Problem:
A single number is required: how many lines in the entries hold the word "ScanVars".

*-*-*

(** *** Finite external graphs

    [externals_at p st]: what [get_externals] reports for the path [p] in
    the state [st]. A list [univ] of paths carries an external graph when
    every existing directory reported as an external of one of its paths
    is again one of its paths. Paths are the strings the code builds and
    compares. *)
Definition externals_at {os : OS} (p : str) (st : state) : list str :=
  match fst (get_externals (SvnOps_init p) st) with
  | Ok ex => ex
  | _ => []
  end.

Definition externals_closed {os : OS} (univ : list str) : Prop :=
  forall (p e : str) (st st' : state),
    In p univ -> In e (externals_at p st) ->
    path_isdir e (st_world st') = true -> In e univ.

(** The paths of [univ] not yet in the set [seen] *)
Definition unvisited (univ seen : list str) : list str :=
  filter (fun p => negb (in_set p seen)) univ.

(** The announcement of the externals query in the path [p] *)
Definition propget_in (p : str) : str * list str := (p, propget_externals).

(** What is known of a traversal that started with the variables [v] in
    the state [st] and ended as [r]: it came back; [order] lists the
    paths it added to [visited], first to last, and these are exactly the
    paths in which it asked for the externals, once each; everything it
    appended to [result] is in [visited] at the end, and so is every path
    of [must]. *)
Definition scan_post {os : OS} (univ must : list str) (v : ScanVars)
    (st : state) (r : res ScanVars * state) : Prop :=
  exists (v' : ScanVars) (order added : list str) (st' : state),
    r = (Ok v', st')
    /\ visited v' = rev order ++ visited v
    /\ NoDup order
    /\ (forall p, In p order -> In p univ /\ ~ In p (visited v))
    /\ announced (st_trace st')
       = announced (st_trace st) ++ map propget_in order
    /\ result v' = result v ++ added
    /\ (forall e, In e added -> In e (visited v'))
    /\ (forall p, In p must -> In p (visited v')).

(** *** The aggregation, as the specification words it

    "All [RevisionChange] records (main + every external) are
    concatenated and sorted ascending": [per_external] holds the records
    of every external, one list for each. *)
Definition spec_aggregate (main : list RevisionChange)
    (per_external : list (list RevisionChange)) : list RevisionChange :=
  sorted _key (main ++ List.concat per_external).

(** What the loop over the externals leaves in [summary["ext"]] after it
    collected the pairs [collected] (URL, records), one for each external
    in turn. *)
Definition store_all (collected : list (str * list RevisionChange))
    : list (str * list RevisionChange) :=
  fold_left (fun d kv => dict_set d (fst kv) (snd kv)) collected [].

(** [kv] is the pair (URL, records) collected for the external [e] over
    the window from [t_start] to [t_end], in some state. *)
Definition collected_for {os : OS} (t_start t_end : str)
    (include_diff : bool) (max_diff_lines : Z) (e : str)
    (kv : str * list RevisionChange) : Prop :=
  exists st st' : state,
    collect_external t_start t_end include_diff max_diff_lines e [] st
    = (Ok [kv], st').

(** An identifier that, without the white space around it, starts with a
    minus sign *)
Definition has_minus_sign (s : str) : Prop :=
  match strip_by int_space s with
  | 45 :: _ => True
  | _ => False
  end.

*-*-*

Finished task:
3